Live album by The Corries
- Released: 1975
- Venue: Glasgow City Halls; Motherwell Town Hall; Dunfermline Carnegie Hall; Edinburgh Usher Hall;

The Corries chronology
| Live from Scotland Volume 1 (1974) | Live from Scotland Volume 2 (1975) | Live from Scotland Volume 3 (1975) |

= Live from Scotland Volume 2 =

1975 album by The Corries

Live from Scotland Volume 2 was a 1975 album by The Corries recorded at the Glasgow City Halls, Motherwell Town Hall, Dunfermline Carnegie Hall and Edinburgh Usher Hall, in 1974 and 1975.

== Line-Up ==
- Roy Williamson
- Ronnie Browne

== Tracks ==

The tracks were:
Side One:
- 1. Lock The Door Lariston, Trad. Arr/Adpd. The Corries. Pub. Corries (music) Ltd. R. Williamson Guitar, R. Browne Guitar.
- 2. Sunday Driver, Words by J.W. Hill. Arr. The Corries. Pub. Corries (music) Ltd. R. Williamson Guitar, R. Browne Guitar.
- 3. Come O'er The Stream Charlie, Trad. Arr. The Corries. Pub. Corries (music) Ltd. R. Williamson Borahn, R. Browne Borahn.
- 4. King Fareweel, Trad. From Isabel Sutherland. Arr/Adpd. The Corries. Pub. Corries (music) Ltd. R. Williamson Northhumbrian Pipes, R. Browne Harmonica.
- 5. Yur Losin' Them, Tune Trad. Words Anon. Arr. The Corries. Pub. Corries (music) Ltd. R. Williamson Borahn, R. Browne Borahn.
- 6. Ettrick Lady, Tune Harmony Music Ltd. Words Trad. Arr/Adpd. The Corries. Pub. Corries (music) Ltd. R. Williamson Mandolin, R. Browne Mandolin.
- 7. Nancy Whisky, Trad. From Willie Scott. Arr/Adpd. The Corries. Pub. Corries (music) Ltd. R. Williamson Mandolin, R. Browne Mandolin.
Side Two:
- 1. Sae Will We Yet, Trad. From Rob Anderson. Arr/Adpd. The Corries. Pub. Corries (music) Ltd. R. Williamson Guitar, R. Browne Guitar.
- 2. Lord Yester, Words G. Weir. Tune R.M.B. Williamson. Arr. The Corries. Pub. Corries (music) Ltd. R. Williamson Guitar, R. Browne Guitar.
- 3. Reivers Galley, R.M.B. Williamson. Arr. The Corries. Pub. Corries (music) Ltd. R. Williamson Guitar, R. Browne Guitar.
- 4. La-Di-Dum, Rikki Fulton. Pub. Rikki Fulton. R. Williamson Guitar, R. Browne Guitar.
- 5. Johnny Ra, Trad. From Willie Scott. Arr/Adpd. The Corries. Pub. Corries (music) Ltd. R. Williamson Mandolin, R. Browne Mandolin.
- 6. MacPherson's Rant, Trad. Arr/Adpd. The Corries. Pub. Corries (music) Ltd. R. Williamson Guitar, R. Browne Guitar.

== Sleeve notes ==
This is the Corries second volume in their two volume series "live from Scotland", recorded on tour 1974/75 at Glasgow City Hall, Motherwell Town Hall, Dunfermline Carnegie Hall and Edinburgh Usher Hall.
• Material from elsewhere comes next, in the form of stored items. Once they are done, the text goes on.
(* ===== verification/ClientIp.v ===== *)
(** The client's address: trusted reverse proxies and the [X-Forwarded-For] header
    ([pkg/utils/context.go]). *)

From S2P Require Import Prelude.
From S2P Require Import GoStrings.
From S2P Require Import Errors.
From Stdlib Require Import Ascii.

#[local] Arguments String.append !_ _ /.

(** Go's [net/netip] and [net.SplitHostPort]; a failed parse is [None], with the
    text of its error by [parse_error]. *)
Class Netip := {
  Addr : Type;
  Prefix : Type;
  ParseAddr : string -> option Addr;
  ParseAddrPort : string -> option Addr;
  ParsePrefix : string -> option Prefix;
  parse_error : string -> string;
  Addr_String : Addr -> string;
  Unmap : Addr -> Addr;
  host_prefix : Addr -> Prefix;
  Masked : Prefix -> Prefix;
  Prefix_Contains : Prefix -> Addr -> bool;
  SplitHostPort : string -> option string;
}.

(** The parts of a request this file reads. *)
Record HttpPeer := mkHttpPeer { RemoteAddr : string; xForwardedFor : list string }.

Definition localhostIP : string := "127.0.0.1".

Section ClientIp.
Context `{NI : Netip} `{QU : Quoting}.

Definition trusted_entry (e : string) : string + option Prefix :=
  let e := TrimSpace e in
  if bool_decide (e = "") then inr None
  else if contains_char "/" e then
    match ParsePrefix e with
    | None => inl ("invalid trusted proxy CIDR " +:+ Quote e +:+ ": " +:+ parse_error e)
    | Some p => inr (Some (Masked p))
    end
  else
    match ParseAddr e with
    | None => inl ("invalid trusted proxy IP " +:+ Quote e +:+ ": " +:+ parse_error e)
    | Some addr => inr (Some (host_prefix addr))
    end.

Fixpoint ParseTrustedProxies (entries : list string) : string + list Prefix :=
  match entries with
  | [] => inr []
  | e :: entries =>
    match trusted_entry e with
    | inl err => inl err
    | inr p =>
      match ParseTrustedProxies entries with
      | inl err => inl err
      | inr ps => inr (option_list p ++ ps)
      end
    end
  end.

Definition isTrustedProxy (addr : Addr) (trustedProxies : list Prefix) : bool :=
  existsb (fun p => Prefix_Contains p (Unmap addr)) trustedProxies.

Definition remoteIP (remoteAddr : string) : string :=
  match SplitHostPort remoteAddr with
  | Some host => match ParseAddr host with Some _ => host | None => localhostIP end
  | None => match ParseAddr remoteAddr with Some _ => remoteAddr | None => localhostIP end
  end.

Definition header_ips (value : string) : list string :=
  base.filter (fun ip => ip <> "") (map TrimSpace (split_on "," value)).

Definition forwardedForIPs (values : list string) : list string := concat (map header_ips values).

Definition parseForwardedHop (hop : string) : option Addr :=
  match ParseAddr hop with
  | Some addr => Some addr
  | None => ParseAddrPort hop
  end.

(** The loop over the entries, given from the right. *)
Fixpoint rightmost_untrusted (trustedProxies : list Prefix) (hops : list string) : option string :=
  match hops with
  | [] => None
  | hop :: hops =>
    match parseForwardedHop hop with
    | None => rightmost_untrusted trustedProxies hops
    | Some addr =>
      if isTrustedProxy addr trustedProxies then rightmost_untrusted trustedProxies hops else Some (Addr_String addr)
    end
  end.

Definition trusted_peer (r : HttpPeer) (trustedProxies : list Prefix) : bool :=
  match ParseAddr (remoteIP (RemoteAddr r)) with
  | None => false
  | Some addr => isTrustedProxy addr trustedProxies
  end.

Definition clientIP (r : HttpPeer) (trustedProxies : list Prefix) : string :=
  let peer := remoteIP (RemoteAddr r) in
  if trusted_peer r trustedProxies
  then default peer (rightmost_untrusted trustedProxies (rev (forwardedForIPs (xForwardedFor r))))
  else peer.

(** [ContextWithIps]: the set put into the context. *)
Definition ContextWithIps (r : HttpPeer) (trustedProxies : list Prefix) : gset string :=
  if bool_decide (length trustedProxies = 0%nat) then
    let ips := list_to_set (forwardedForIPs (xForwardedFor r)) in
    if bool_decide (ips = ∅) then {[ remoteIP (RemoteAddr r) ]} else ips
  else {[ clientIP r trustedProxies ]}.

(** ** Which entries decide *)

Definition untrusted_hop (trustedProxies : list Prefix) (hop : string) (addr : Addr) : Prop :=
  parseForwardedHop hop = Some addr /\ isTrustedProxy addr trustedProxies = false.

Lemma rightmost_untrusted_app ps l l' ip :
  rightmost_untrusted ps l = Some ip -> rightmost_untrusted ps (l ++ l') = Some ip.
Proof using Type.
  induction l as [|h l IH]; simpl; [done|]. destruct (parseForwardedHop h); [|done].
  by destruct (isTrustedProxy _ ps).
Qed.

Lemma rightmost_untrusted_some ps l hop addr :
  hop ∈ l -> untrusted_hop ps hop addr ->
  exists hop' addr', hop' ∈ l /\ untrusted_hop ps hop' addr' /\ rightmost_untrusted ps l = Some (Addr_String addr').
Proof using Type.
  intros Hin [Hp Ht]. induction l as [|h l IH]; [by apply elem_of_nil in Hin|]. simpl.
  destruct (parseForwardedHop h) as [a|] eqn:Eh.
  - destruct (isTrustedProxy a ps) eqn:Ea; [|exists h, a; split_and!; [by left|done..]].
    apply elem_of_cons in Hin as [-> |Hin]; [congruence|].
    destruct (IH Hin) as (h' & a' & ? & ? & ->). exists h', a'. split_and!; [by right|done..].
  - apply elem_of_cons in Hin as [-> |Hin]; [congruence|].
    destruct (IH Hin) as (h' & a' & ? & ? & ->). exists h', a'. split_and!; [by right|done..].
Qed.

Lemma split_on_comma c a b : split_on c (a +:+ String c b) = split_on c a ++ split_on c b.
Proof using Type.
  induction a as [|x a IH]; simpl; [by rewrite bool_decide_eq_true_2|].
  case_bool_decide; rewrite IH; [done|].
  destruct (split_on c a) eqn:E; [by apply split_on_nonempty in E|done].
Qed.

Lemma forwarded_appended evil e real more :
  forwardedForIPs (evil ++ (e +:+ String "," real) :: more) =
  (forwardedForIPs evil ++ header_ips e) ++ forwardedForIPs (real :: more).
Proof using Type.
  unfold forwardedForIPs. rewrite map_app, concat_app. cbn [map concat].
  assert (header_ips (e +:+ String "," real) = header_ips e ++ header_ips real) as ->.
  { unfold header_ips. by rewrite split_on_comma, map_app, filter_app. }
  by rewrite <- !app_assoc.
Qed.
End ClientIp.

(** C20. With trusted proxies configured, a client cannot choose the address it is
    taken for: whatever it puts into the [X-Forwarded-For] header before the
    proxies append their part, in header lines of its own and at the start of the
    line they append to, the one address of the request stays the same.  It is the
    direct peer when that is no trusted proxy, and otherwise an address the
    proxies appended that is not one of theirs. *)
Theorem client_ip_not_spoofable `{Netip} proxies r r' evil evil' e e' real more :
  proxies <> [] -> RemoteAddr r = RemoteAddr r' ->
  xForwardedFor r = evil ++ (e +:+ String "," real) :: more ->
  xForwardedFor r' = evil' ++ (e' +:+ String "," real) :: more ->
  (exists hop addr, hop ∈ forwardedForIPs (real :: more) /\ untrusted_hop proxies hop addr) ->
  exists ip, ContextWithIps r proxies = {[ip]} /\ ContextWithIps r' proxies = {[ip]} /\
    if trusted_peer r proxies
    then exists hop addr, hop ∈ forwardedForIPs (real :: more) /\ untrusted_hop proxies hop addr /\ ip = Addr_String addr
    else ip = remoteIP (RemoteAddr r).
Proof.
  intros Hp Hr Hx Hx' (hop & addr & Hin & Hu).
  assert (forall q, ContextWithIps q proxies = {[clientIP q proxies]}) as Hc.
  { intros q. unfold ContextWithIps. rewrite bool_decide_eq_false_2; [done|]. by destruct proxies. }
  assert (trusted_peer r' proxies = trusted_peer r proxies) as Ht by (unfold trusted_peer; by rewrite Hr).
  rewrite !Hc. unfold clientIP. rewrite Ht, <- Hr. destruct (trusted_peer r proxies); [|by eexists].
  apply list_elem_of_In, in_rev, list_elem_of_In in Hin.
  destruct (rightmost_untrusted_some proxies _ hop addr Hin Hu) as (hop' & addr' & Hin' & Hu' & E).
  exists (Addr_String addr'). rewrite Hx, Hx', !forwarded_appended, !rev_app_distr.
  rewrite !(rightmost_untrusted_app _ _ _ _ E). split_and!; [done..|]. exists hop', addr'. split; [|done].
  by apply list_elem_of_In, in_rev, list_elem_of_In.
Qed.

(** Addresses are their text, and those that start with 10 are trusted. *)
#[local] Instance demo_netip : Netip := {|
  Addr := string;
  Prefix := string;
  ParseAddr s := Some s;
  ParseAddrPort s := Some s;
  ParsePrefix s := Some s;
  parse_error s := "";
  Addr_String a := a;
  Unmap a := a;
  host_prefix a := a;
  Masked p := p;
  Prefix_Contains p a := HasPrefix a p;
  SplitHostPort s := None;
|}.

Lemma client_ip_not_spoofable_witness :
  exists ip, ContextWithIps (NI := demo_netip) (mkHttpPeer "10.0.0.1" ["1.1.1.1,7.7.7.7, 10.0.0.2"]) ["10."] = {[ip]} /\
             ContextWithIps (NI := demo_netip) (mkHttpPeer "10.0.0.1" ["6.6.6.6"; "8.8.8.8,7.7.7.7, 10.0.0.2"]) ["10."] = {[ip]}.
Proof.
  destruct (client_ip_not_spoofable (H := demo_netip) ["10."] (mkHttpPeer "10.0.0.1" ["1.1.1.1,7.7.7.7, 10.0.0.2"])
    (mkHttpPeer "10.0.0.1" ["6.6.6.6"; "8.8.8.8,7.7.7.7, 10.0.0.2"]) [] ["6.6.6.6"] "1.1.1.1" "8.8.8.8"
    "7.7.7.7, 10.0.0.2" []) as (ip & H1 & H2 & _); try reflexivity; [discriminate| |exists ip; split; assumption].
  exists "7.7.7.7", "7.7.7.7". split; [|split; reflexivity]. vm_compute. left.
Defined.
In these two recordings, we have tried to capture the sense of occasion that a Corrie concert has become. A mammoth task from a recording viewpoint, as the tempo of the concerts, and of course the running order of the material, changes from night to night according to the mood of the boys, the accuracy of their memory, their feelings, the rapport of the crowd, the strength of the coffee at half time, I'm convinced the weather situation. These and many other excuses have been put to me by the boys for making my life a misery. To try and plot the moment to change tapes, to convince them that they won't be heard 30 feet away from the microphone, to tell them that hefty foot tapping will inevitably come over on the track, is a waste of breath and a source of endless amusement to Ronnie and Roy.

Suffice to say that recording them on tour has made me lighter by nearly a stone and for that reason and of course for the laughter, the stirring moments, the sad songs, the sense of having tried and I hope achieved recording the Corries live, it has all been worthwhile.

Good listening. Alan Spence, Recording Supervisor.